— THE TASK —
Write out again, exactly, the lines of the listing below from the first one through the one that contains "Ok (policy, None)", and no other lines.
DATA FOR PROCESSING Block Start
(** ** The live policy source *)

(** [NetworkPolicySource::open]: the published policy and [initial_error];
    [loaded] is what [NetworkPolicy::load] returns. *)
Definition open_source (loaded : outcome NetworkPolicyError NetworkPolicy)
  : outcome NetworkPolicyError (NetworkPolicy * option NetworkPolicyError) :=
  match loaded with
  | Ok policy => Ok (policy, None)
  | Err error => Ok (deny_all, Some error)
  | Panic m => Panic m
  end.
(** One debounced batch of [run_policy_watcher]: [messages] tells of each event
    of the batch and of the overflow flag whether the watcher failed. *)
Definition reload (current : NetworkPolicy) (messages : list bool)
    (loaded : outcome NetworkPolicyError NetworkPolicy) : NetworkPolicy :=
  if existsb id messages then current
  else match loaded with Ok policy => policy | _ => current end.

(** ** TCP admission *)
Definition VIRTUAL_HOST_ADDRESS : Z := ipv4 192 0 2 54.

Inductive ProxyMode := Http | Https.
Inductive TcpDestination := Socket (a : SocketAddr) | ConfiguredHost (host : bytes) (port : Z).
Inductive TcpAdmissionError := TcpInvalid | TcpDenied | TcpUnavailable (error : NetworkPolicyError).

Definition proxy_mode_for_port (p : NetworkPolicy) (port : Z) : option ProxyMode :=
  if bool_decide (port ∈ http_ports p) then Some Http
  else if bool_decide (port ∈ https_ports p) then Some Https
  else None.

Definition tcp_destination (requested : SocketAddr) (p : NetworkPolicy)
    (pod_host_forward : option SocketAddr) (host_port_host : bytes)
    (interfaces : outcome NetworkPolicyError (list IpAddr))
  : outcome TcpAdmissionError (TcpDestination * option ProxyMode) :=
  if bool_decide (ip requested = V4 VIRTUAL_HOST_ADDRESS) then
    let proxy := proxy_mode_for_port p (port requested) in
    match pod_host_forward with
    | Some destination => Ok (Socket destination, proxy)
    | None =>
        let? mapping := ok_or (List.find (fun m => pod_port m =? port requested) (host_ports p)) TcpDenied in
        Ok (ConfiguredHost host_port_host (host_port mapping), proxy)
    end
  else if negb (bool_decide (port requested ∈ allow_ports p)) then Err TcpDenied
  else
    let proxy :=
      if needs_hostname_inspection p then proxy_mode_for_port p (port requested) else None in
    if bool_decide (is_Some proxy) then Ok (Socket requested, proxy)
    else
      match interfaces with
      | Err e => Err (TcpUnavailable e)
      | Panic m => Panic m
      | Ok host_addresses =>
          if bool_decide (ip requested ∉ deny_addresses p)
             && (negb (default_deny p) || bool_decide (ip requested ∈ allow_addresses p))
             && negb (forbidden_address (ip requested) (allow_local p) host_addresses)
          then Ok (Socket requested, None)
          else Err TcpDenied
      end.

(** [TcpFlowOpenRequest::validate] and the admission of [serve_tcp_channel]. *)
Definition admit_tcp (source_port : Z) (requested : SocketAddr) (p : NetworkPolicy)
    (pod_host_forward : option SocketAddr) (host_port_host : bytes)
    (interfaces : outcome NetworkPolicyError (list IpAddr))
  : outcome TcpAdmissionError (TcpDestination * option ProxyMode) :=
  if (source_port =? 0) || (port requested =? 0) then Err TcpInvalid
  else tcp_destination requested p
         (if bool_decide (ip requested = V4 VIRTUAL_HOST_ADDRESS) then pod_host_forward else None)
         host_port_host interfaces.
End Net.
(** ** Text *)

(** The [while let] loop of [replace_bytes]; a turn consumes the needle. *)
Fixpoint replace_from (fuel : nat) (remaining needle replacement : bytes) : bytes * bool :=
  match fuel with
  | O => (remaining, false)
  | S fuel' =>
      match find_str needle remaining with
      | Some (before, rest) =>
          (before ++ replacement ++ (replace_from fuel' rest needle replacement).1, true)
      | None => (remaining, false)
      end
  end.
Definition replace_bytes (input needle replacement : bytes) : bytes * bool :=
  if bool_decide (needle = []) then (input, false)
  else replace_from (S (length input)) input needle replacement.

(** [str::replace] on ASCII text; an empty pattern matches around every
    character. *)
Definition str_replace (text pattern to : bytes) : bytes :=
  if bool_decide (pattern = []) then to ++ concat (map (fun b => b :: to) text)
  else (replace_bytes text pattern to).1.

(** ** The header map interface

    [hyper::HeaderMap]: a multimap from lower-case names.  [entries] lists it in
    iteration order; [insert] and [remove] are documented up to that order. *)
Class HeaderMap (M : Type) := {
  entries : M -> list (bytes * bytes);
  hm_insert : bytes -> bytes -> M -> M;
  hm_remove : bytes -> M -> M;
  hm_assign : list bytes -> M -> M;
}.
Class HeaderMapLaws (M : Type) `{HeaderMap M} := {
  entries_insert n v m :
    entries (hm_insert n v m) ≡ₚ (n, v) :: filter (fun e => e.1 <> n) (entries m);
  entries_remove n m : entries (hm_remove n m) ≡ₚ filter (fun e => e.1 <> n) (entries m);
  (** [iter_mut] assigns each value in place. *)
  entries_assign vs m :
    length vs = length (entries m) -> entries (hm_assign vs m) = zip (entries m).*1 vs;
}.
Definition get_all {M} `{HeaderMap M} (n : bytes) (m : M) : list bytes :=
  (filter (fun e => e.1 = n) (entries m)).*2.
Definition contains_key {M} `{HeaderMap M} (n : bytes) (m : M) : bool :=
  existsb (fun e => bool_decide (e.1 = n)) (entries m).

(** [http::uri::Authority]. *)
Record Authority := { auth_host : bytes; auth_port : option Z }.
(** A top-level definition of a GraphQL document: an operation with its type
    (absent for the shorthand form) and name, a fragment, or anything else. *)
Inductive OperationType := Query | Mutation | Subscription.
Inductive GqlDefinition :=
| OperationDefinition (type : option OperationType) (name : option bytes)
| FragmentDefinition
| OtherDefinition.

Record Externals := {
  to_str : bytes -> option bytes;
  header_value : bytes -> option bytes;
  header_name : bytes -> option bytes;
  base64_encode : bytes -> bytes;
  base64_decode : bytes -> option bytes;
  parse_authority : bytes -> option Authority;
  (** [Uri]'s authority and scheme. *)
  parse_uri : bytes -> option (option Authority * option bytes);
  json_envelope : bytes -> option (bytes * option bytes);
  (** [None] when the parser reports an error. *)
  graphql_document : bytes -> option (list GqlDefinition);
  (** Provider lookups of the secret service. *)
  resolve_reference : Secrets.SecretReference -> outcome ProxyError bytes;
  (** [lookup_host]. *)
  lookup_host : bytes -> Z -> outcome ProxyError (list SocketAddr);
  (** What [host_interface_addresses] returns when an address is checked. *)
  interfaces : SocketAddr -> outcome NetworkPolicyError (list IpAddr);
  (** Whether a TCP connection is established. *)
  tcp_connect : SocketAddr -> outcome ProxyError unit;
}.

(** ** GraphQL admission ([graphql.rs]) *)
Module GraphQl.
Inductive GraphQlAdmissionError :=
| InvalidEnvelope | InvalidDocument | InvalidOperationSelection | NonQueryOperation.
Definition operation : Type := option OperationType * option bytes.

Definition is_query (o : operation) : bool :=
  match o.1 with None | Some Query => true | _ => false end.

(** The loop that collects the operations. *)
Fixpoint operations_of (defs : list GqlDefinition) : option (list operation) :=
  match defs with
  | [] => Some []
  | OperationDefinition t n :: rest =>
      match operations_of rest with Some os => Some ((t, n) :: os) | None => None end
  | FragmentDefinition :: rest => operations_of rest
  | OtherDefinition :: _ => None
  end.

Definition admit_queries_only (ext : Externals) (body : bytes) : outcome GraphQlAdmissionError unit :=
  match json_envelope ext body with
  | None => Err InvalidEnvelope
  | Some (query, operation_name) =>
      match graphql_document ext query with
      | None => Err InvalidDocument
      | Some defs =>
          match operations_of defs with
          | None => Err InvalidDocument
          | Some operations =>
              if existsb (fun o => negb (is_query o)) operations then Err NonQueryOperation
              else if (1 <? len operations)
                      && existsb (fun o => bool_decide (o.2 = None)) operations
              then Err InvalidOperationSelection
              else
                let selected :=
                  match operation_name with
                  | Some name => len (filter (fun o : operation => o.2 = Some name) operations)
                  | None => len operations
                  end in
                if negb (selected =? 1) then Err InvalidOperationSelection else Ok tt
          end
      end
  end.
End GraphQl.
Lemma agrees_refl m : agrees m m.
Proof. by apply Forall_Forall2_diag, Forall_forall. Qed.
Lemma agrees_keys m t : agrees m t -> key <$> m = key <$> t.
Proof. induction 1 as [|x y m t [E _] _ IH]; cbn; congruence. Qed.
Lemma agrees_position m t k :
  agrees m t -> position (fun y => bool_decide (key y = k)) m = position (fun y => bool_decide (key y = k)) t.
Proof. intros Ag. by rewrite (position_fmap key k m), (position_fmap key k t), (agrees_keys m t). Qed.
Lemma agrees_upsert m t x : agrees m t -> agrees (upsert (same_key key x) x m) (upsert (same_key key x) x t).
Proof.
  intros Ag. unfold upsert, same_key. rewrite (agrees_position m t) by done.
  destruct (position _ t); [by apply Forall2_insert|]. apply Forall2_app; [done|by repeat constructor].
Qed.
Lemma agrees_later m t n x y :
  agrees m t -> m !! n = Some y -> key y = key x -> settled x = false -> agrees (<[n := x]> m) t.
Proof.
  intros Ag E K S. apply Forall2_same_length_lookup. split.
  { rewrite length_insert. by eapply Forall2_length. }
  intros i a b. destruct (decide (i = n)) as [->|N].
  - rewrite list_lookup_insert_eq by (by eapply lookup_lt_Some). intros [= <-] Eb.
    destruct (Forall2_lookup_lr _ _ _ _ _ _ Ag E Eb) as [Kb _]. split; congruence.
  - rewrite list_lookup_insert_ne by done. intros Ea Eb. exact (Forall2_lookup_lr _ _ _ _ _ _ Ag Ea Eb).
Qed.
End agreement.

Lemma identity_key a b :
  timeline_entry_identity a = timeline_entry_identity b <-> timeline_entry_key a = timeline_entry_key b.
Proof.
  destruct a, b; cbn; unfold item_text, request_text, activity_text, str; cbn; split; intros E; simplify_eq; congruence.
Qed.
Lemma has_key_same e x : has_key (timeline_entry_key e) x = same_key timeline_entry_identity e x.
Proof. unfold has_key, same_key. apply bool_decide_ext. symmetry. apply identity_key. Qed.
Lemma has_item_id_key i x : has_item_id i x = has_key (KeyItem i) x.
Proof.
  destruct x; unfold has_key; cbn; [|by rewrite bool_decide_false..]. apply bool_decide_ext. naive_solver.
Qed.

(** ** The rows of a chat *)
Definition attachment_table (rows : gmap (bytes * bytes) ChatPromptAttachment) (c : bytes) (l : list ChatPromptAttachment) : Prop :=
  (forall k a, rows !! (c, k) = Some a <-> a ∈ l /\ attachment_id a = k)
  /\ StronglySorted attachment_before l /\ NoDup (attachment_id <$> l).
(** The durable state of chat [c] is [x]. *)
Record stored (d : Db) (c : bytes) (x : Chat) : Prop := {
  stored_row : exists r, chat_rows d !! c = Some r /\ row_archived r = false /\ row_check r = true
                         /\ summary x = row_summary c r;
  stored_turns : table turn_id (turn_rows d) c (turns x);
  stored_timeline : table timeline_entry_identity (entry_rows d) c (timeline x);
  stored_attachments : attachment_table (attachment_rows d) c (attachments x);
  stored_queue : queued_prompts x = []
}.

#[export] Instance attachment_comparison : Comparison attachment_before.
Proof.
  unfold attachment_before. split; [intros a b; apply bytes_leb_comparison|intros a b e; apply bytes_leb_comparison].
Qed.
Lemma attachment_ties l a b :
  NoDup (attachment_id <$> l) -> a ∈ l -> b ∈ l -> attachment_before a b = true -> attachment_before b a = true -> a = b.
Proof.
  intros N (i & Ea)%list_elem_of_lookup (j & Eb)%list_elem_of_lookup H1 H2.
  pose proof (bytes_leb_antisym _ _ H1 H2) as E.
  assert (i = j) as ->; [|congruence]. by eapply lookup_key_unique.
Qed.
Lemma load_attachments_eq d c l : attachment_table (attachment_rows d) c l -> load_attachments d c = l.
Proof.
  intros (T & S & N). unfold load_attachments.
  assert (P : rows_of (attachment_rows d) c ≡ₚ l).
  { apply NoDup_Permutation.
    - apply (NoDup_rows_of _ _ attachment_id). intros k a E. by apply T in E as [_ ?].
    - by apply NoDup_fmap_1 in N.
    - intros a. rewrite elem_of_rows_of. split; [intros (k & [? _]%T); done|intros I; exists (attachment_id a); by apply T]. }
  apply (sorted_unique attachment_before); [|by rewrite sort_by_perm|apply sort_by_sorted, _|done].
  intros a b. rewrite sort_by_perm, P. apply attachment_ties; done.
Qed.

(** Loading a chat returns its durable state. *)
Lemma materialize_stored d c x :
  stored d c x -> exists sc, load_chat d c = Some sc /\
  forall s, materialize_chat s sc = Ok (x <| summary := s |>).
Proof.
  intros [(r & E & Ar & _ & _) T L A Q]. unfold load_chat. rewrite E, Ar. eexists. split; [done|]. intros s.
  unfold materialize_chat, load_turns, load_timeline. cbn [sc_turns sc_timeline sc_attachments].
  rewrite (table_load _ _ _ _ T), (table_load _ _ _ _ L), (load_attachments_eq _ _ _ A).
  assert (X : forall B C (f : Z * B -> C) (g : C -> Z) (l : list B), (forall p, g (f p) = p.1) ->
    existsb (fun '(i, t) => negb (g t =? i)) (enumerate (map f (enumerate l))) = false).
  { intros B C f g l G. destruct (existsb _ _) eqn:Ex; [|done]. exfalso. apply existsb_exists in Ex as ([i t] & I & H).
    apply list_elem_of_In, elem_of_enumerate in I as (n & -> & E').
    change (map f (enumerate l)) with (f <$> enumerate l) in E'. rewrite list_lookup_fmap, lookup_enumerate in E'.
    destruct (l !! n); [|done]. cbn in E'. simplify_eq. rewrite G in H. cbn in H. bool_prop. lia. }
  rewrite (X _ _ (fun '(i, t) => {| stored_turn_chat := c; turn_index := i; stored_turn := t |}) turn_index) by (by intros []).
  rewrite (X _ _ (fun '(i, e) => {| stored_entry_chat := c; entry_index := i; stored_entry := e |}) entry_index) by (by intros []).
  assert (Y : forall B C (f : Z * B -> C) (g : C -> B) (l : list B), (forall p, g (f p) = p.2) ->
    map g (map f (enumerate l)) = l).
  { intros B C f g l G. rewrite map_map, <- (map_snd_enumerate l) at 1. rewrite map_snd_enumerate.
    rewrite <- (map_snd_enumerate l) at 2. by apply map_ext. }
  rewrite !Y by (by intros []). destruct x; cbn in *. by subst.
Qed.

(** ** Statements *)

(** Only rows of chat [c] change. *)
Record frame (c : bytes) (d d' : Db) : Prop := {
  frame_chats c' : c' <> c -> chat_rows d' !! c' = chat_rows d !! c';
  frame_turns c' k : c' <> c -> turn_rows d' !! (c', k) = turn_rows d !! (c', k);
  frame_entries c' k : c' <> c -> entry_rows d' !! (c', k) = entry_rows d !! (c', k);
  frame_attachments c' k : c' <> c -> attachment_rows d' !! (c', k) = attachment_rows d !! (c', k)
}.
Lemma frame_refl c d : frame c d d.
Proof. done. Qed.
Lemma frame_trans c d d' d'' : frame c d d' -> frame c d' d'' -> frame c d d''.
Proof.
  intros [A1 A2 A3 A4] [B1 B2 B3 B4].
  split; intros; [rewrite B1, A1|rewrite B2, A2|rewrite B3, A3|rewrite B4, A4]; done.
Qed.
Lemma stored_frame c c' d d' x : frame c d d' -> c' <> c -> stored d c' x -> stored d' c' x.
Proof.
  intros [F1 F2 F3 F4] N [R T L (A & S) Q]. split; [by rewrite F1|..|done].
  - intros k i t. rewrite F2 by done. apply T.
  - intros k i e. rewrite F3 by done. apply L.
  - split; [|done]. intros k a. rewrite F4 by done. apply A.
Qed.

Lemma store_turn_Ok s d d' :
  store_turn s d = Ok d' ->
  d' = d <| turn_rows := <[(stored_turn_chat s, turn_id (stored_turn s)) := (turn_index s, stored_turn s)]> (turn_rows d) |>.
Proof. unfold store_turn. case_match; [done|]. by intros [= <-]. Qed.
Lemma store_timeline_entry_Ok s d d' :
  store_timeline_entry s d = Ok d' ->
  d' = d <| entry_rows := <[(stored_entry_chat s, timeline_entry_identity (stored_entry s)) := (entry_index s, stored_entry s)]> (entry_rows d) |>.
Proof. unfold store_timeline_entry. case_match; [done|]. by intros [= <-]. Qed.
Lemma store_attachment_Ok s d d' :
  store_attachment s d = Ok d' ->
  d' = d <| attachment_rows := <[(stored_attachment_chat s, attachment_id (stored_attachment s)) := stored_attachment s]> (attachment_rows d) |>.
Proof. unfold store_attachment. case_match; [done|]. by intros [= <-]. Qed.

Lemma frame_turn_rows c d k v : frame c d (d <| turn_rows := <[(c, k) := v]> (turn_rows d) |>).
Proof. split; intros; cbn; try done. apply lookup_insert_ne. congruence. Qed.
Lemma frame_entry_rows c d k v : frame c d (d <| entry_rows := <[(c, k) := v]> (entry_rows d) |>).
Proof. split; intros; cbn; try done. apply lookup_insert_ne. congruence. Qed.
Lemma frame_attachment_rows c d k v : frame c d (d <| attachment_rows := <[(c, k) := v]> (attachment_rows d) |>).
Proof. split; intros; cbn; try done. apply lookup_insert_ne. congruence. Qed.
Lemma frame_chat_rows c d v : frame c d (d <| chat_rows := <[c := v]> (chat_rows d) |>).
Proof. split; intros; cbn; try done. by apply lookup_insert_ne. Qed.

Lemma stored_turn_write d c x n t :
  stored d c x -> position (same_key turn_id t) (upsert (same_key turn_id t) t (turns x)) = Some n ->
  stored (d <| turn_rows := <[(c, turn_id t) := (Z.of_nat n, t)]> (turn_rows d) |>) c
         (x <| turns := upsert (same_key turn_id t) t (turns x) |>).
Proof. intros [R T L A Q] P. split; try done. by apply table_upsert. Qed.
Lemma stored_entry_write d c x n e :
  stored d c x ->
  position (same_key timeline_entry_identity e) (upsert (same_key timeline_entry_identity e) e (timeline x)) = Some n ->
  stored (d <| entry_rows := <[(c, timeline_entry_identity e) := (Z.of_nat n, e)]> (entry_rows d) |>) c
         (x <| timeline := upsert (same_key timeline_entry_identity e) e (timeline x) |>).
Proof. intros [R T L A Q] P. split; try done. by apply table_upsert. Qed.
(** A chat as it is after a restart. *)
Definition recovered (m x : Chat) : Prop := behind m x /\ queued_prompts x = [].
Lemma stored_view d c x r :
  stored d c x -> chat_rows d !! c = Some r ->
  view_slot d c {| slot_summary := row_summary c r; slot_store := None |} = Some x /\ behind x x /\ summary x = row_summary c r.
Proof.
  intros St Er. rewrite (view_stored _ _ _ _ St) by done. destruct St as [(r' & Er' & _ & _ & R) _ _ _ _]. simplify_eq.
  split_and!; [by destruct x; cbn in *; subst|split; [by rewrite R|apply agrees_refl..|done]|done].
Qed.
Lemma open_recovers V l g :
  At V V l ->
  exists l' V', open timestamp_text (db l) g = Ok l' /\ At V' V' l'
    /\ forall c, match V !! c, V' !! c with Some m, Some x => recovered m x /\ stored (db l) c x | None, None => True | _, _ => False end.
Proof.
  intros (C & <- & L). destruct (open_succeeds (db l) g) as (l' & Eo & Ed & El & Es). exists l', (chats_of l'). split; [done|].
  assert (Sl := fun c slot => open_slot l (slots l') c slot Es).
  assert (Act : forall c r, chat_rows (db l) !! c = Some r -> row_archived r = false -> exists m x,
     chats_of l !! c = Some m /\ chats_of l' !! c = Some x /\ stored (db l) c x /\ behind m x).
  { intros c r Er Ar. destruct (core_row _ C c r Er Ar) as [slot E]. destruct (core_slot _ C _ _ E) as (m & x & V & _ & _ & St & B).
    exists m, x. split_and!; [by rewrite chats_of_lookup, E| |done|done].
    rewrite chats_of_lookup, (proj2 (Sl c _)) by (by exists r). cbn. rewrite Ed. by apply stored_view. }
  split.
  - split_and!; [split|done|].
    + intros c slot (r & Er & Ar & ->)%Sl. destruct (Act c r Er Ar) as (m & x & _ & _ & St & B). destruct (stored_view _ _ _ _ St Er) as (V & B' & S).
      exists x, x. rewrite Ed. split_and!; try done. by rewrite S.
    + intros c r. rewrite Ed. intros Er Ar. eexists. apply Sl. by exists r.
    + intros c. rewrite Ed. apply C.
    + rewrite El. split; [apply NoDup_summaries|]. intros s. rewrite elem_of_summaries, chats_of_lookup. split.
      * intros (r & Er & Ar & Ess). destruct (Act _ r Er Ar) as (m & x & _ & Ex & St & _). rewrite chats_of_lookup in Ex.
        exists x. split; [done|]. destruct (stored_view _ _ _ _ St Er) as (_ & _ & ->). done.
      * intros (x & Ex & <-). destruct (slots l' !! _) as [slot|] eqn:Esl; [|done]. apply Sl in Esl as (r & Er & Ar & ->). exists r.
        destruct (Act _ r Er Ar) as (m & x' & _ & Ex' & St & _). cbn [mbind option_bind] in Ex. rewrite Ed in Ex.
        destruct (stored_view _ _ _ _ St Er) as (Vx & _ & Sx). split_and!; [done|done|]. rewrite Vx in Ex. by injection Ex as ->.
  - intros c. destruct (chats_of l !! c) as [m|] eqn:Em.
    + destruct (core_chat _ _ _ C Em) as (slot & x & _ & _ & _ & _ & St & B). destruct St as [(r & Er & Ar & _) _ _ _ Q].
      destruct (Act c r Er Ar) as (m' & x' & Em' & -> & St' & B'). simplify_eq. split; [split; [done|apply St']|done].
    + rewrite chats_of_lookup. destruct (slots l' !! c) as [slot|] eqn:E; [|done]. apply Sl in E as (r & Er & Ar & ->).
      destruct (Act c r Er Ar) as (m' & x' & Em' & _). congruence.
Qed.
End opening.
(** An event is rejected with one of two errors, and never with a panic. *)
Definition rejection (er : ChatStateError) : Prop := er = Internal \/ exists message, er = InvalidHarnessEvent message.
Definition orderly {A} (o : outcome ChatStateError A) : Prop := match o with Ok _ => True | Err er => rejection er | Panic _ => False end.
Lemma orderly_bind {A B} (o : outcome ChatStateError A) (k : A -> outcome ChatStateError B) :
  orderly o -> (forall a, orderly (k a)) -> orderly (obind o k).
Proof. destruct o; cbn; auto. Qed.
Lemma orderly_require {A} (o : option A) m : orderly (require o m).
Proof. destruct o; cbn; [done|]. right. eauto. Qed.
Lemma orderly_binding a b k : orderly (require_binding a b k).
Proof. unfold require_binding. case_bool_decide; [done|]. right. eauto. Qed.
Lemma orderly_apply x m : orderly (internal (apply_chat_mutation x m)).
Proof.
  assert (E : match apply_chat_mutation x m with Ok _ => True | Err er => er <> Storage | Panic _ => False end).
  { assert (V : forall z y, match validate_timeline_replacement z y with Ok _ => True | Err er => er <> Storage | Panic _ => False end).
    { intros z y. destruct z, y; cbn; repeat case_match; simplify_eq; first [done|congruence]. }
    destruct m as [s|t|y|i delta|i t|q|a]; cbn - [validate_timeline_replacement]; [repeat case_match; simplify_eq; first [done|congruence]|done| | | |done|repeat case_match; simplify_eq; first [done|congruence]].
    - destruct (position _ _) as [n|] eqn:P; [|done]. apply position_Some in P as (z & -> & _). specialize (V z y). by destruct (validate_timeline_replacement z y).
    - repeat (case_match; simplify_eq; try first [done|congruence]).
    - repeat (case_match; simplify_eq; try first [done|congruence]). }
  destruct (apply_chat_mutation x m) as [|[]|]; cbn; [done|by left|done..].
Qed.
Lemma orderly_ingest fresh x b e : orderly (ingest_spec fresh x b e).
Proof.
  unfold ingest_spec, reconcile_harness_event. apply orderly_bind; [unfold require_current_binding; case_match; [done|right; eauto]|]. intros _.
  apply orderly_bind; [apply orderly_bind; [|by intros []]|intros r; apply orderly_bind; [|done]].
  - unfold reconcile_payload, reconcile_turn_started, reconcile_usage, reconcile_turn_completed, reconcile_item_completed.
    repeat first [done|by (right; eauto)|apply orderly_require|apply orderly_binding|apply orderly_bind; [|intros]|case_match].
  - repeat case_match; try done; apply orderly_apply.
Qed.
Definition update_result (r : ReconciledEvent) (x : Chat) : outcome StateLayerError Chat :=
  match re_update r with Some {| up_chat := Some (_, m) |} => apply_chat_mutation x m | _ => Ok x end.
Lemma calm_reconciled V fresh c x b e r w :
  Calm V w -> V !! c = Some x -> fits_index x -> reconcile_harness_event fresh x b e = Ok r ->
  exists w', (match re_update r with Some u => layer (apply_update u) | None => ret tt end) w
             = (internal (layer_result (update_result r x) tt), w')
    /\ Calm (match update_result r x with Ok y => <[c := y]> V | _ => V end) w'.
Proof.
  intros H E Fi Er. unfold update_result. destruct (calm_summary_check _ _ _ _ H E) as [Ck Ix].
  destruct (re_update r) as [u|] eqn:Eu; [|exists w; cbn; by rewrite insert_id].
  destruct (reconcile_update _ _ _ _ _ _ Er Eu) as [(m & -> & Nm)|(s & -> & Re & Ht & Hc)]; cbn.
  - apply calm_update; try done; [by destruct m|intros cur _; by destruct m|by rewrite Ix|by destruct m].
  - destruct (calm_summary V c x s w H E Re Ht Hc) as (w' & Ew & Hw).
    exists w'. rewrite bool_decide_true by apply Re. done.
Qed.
DATA FOR PROCESSING Block End
— EXERCISE RESULT —
(** ** The live policy source *)

(** [NetworkPolicySource::open]: the published policy and [initial_error];
    [loaded] is what [NetworkPolicy::load] returns. *)
Definition open_source (loaded : outcome NetworkPolicyError NetworkPolicy)
  : outcome NetworkPolicyError (NetworkPolicy * option NetworkPolicyError) :=
  match loaded with
  | Ok policy => Ok (policy, None)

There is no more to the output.